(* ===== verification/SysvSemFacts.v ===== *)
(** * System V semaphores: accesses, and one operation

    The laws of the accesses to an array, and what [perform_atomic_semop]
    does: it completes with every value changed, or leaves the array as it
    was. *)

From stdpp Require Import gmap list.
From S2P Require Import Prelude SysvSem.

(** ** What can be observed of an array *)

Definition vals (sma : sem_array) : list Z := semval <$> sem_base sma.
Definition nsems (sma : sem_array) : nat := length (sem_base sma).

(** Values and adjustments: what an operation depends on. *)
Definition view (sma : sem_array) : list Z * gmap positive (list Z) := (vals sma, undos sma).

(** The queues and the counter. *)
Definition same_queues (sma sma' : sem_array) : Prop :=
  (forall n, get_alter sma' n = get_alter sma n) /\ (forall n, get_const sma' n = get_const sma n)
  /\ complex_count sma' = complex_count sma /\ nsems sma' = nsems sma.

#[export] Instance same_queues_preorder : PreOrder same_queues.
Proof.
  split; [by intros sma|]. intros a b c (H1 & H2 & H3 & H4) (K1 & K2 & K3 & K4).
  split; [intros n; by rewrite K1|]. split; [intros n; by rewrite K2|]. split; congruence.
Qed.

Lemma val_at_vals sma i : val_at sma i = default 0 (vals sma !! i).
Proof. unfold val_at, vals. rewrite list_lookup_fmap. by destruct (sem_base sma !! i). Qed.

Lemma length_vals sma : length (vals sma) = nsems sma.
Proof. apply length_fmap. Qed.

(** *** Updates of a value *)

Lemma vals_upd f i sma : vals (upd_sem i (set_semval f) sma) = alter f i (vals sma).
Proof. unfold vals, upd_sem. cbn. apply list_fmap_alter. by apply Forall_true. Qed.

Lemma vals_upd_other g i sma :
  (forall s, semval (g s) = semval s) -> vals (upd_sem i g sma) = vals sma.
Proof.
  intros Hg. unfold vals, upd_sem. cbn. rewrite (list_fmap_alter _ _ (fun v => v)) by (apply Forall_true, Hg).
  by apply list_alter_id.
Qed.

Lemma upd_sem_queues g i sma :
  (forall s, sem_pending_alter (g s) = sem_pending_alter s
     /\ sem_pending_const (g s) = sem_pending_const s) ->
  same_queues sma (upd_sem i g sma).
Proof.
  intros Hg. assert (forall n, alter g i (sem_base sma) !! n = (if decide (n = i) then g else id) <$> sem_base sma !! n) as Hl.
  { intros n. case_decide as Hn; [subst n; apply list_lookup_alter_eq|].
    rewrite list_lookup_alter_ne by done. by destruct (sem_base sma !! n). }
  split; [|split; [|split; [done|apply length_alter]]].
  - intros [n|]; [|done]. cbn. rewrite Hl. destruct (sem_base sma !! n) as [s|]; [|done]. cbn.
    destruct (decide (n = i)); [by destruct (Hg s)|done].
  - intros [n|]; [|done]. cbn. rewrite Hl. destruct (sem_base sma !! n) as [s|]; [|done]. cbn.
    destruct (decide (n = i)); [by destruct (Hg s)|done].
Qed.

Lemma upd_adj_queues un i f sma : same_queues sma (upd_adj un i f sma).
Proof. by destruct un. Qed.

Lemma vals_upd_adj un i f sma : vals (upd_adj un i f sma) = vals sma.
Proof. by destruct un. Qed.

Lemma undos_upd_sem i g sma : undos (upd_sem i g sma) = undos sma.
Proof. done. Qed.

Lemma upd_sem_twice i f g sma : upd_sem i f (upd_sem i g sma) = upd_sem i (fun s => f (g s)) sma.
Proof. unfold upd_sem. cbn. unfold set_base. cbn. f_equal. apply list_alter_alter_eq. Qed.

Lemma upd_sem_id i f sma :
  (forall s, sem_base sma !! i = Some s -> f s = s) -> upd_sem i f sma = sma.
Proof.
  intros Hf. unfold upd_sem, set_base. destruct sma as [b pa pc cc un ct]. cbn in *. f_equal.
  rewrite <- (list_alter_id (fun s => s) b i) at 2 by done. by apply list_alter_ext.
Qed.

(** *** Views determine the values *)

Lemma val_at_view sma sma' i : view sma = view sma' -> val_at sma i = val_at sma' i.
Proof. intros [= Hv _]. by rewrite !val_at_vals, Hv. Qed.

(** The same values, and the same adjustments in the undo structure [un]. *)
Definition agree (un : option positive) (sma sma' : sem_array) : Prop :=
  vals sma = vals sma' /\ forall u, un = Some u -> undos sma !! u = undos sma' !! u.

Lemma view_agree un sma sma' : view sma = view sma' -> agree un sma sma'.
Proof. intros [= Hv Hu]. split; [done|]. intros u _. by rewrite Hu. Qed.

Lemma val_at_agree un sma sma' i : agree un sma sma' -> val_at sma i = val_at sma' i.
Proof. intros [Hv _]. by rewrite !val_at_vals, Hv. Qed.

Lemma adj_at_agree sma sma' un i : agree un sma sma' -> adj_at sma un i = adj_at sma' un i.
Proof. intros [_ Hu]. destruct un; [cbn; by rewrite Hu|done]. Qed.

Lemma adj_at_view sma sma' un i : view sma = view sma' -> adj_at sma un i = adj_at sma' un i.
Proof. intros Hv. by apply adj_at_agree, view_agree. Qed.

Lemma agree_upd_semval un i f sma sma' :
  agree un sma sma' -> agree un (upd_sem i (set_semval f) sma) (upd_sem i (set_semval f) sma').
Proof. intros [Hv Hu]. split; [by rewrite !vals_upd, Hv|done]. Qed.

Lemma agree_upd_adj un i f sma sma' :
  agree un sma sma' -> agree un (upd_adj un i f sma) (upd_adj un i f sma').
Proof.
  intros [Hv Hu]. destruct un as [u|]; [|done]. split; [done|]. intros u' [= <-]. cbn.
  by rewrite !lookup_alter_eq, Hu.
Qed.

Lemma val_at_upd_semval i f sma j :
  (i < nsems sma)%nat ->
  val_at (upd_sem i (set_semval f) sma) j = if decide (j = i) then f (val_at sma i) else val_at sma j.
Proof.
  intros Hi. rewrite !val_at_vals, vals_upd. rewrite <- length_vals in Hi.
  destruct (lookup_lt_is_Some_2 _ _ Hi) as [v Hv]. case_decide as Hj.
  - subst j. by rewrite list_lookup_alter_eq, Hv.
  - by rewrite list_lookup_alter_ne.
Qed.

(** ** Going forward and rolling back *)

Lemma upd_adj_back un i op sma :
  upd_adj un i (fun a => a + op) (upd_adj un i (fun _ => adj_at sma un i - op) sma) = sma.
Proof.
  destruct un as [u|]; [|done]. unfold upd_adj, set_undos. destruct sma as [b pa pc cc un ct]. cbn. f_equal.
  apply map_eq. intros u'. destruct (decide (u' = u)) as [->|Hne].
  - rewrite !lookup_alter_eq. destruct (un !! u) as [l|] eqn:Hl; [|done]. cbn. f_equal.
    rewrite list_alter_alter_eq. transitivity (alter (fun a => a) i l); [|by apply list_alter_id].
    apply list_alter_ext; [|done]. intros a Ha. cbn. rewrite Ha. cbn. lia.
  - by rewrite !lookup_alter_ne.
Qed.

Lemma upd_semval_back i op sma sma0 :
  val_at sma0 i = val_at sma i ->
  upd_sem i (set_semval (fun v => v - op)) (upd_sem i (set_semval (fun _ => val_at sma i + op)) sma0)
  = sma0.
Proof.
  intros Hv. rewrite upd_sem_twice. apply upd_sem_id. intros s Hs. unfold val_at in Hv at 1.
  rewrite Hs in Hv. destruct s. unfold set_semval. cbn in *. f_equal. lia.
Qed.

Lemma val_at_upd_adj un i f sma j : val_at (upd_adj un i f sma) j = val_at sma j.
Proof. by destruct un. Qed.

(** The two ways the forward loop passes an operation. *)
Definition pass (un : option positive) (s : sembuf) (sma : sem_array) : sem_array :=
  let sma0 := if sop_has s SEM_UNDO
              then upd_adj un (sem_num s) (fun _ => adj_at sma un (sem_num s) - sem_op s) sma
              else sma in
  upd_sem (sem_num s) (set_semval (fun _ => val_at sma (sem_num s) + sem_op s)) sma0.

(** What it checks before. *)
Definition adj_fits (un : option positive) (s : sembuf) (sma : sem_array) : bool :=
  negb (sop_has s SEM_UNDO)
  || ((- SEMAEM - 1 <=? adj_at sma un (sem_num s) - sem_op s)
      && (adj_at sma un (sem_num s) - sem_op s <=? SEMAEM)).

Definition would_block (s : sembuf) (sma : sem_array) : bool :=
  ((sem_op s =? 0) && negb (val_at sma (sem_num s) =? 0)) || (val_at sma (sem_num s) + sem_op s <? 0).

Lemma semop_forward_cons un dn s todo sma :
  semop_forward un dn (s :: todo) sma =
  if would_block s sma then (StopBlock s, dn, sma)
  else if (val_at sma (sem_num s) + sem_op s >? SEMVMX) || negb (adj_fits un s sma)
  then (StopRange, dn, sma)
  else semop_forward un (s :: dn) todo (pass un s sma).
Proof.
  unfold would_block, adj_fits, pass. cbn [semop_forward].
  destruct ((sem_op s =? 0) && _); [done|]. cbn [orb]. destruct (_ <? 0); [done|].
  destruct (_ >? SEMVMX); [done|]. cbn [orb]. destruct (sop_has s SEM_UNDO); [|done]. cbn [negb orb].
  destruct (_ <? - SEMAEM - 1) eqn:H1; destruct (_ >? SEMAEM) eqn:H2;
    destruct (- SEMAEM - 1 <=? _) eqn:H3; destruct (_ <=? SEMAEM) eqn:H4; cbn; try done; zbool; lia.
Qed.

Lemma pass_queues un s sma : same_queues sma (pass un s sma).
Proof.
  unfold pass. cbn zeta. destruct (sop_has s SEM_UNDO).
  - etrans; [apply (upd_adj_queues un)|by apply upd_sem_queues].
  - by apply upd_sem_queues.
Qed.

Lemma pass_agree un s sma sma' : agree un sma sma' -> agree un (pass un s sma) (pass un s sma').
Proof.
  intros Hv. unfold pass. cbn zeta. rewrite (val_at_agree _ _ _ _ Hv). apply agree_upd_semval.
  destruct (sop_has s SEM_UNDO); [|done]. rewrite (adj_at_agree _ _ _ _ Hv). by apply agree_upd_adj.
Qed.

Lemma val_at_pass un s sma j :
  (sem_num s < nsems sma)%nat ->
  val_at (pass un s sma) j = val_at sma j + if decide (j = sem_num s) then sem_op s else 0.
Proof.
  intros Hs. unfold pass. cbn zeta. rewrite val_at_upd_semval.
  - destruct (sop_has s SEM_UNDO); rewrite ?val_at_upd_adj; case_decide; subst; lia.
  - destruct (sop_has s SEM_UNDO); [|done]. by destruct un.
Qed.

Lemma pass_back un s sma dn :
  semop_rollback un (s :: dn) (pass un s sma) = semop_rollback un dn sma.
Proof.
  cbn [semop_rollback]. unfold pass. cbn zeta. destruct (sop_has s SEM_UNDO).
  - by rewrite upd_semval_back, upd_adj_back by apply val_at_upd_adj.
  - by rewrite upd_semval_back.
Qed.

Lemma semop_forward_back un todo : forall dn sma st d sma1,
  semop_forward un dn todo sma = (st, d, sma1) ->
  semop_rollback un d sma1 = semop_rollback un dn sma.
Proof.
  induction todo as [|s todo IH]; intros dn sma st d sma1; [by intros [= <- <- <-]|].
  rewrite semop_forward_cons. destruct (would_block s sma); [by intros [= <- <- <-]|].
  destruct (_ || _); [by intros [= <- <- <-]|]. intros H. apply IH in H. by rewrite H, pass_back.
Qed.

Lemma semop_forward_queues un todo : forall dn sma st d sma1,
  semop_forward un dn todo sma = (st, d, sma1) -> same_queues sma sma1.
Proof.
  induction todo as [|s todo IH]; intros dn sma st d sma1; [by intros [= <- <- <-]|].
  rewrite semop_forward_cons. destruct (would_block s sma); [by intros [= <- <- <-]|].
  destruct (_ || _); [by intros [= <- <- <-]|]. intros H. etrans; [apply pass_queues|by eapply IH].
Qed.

...

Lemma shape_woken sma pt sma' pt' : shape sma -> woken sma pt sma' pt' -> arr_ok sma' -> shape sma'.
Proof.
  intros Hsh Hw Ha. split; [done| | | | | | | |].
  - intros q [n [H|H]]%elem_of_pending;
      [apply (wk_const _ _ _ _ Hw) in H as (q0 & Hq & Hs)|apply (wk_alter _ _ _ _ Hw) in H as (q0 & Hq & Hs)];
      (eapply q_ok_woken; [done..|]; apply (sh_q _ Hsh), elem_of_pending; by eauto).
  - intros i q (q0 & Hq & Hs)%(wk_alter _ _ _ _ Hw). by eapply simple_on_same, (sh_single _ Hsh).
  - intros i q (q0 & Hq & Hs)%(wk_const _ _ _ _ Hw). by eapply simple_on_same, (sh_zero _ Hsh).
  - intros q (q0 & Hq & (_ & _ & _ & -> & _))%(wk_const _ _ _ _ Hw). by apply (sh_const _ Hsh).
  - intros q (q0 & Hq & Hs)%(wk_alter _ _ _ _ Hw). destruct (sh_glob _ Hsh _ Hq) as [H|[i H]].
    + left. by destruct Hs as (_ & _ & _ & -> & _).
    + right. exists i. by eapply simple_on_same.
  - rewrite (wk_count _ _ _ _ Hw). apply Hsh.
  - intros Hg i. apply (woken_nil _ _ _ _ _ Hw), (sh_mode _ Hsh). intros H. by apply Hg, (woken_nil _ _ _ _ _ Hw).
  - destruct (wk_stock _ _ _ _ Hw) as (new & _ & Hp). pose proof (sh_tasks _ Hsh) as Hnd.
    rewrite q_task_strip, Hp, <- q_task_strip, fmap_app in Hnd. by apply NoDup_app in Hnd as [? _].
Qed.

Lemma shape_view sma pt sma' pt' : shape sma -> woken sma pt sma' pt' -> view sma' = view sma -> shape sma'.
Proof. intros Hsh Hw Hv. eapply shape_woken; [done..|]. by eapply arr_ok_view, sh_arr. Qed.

• PROBLEM DETAILS
In the material above, show every line where the word "Prop" turns up.

• TASK RESULT
Definition same_queues (sma sma' : sem_array) : Prop :=
Definition agree (un : option positive) (sma sma' : sem_array) : Prop :=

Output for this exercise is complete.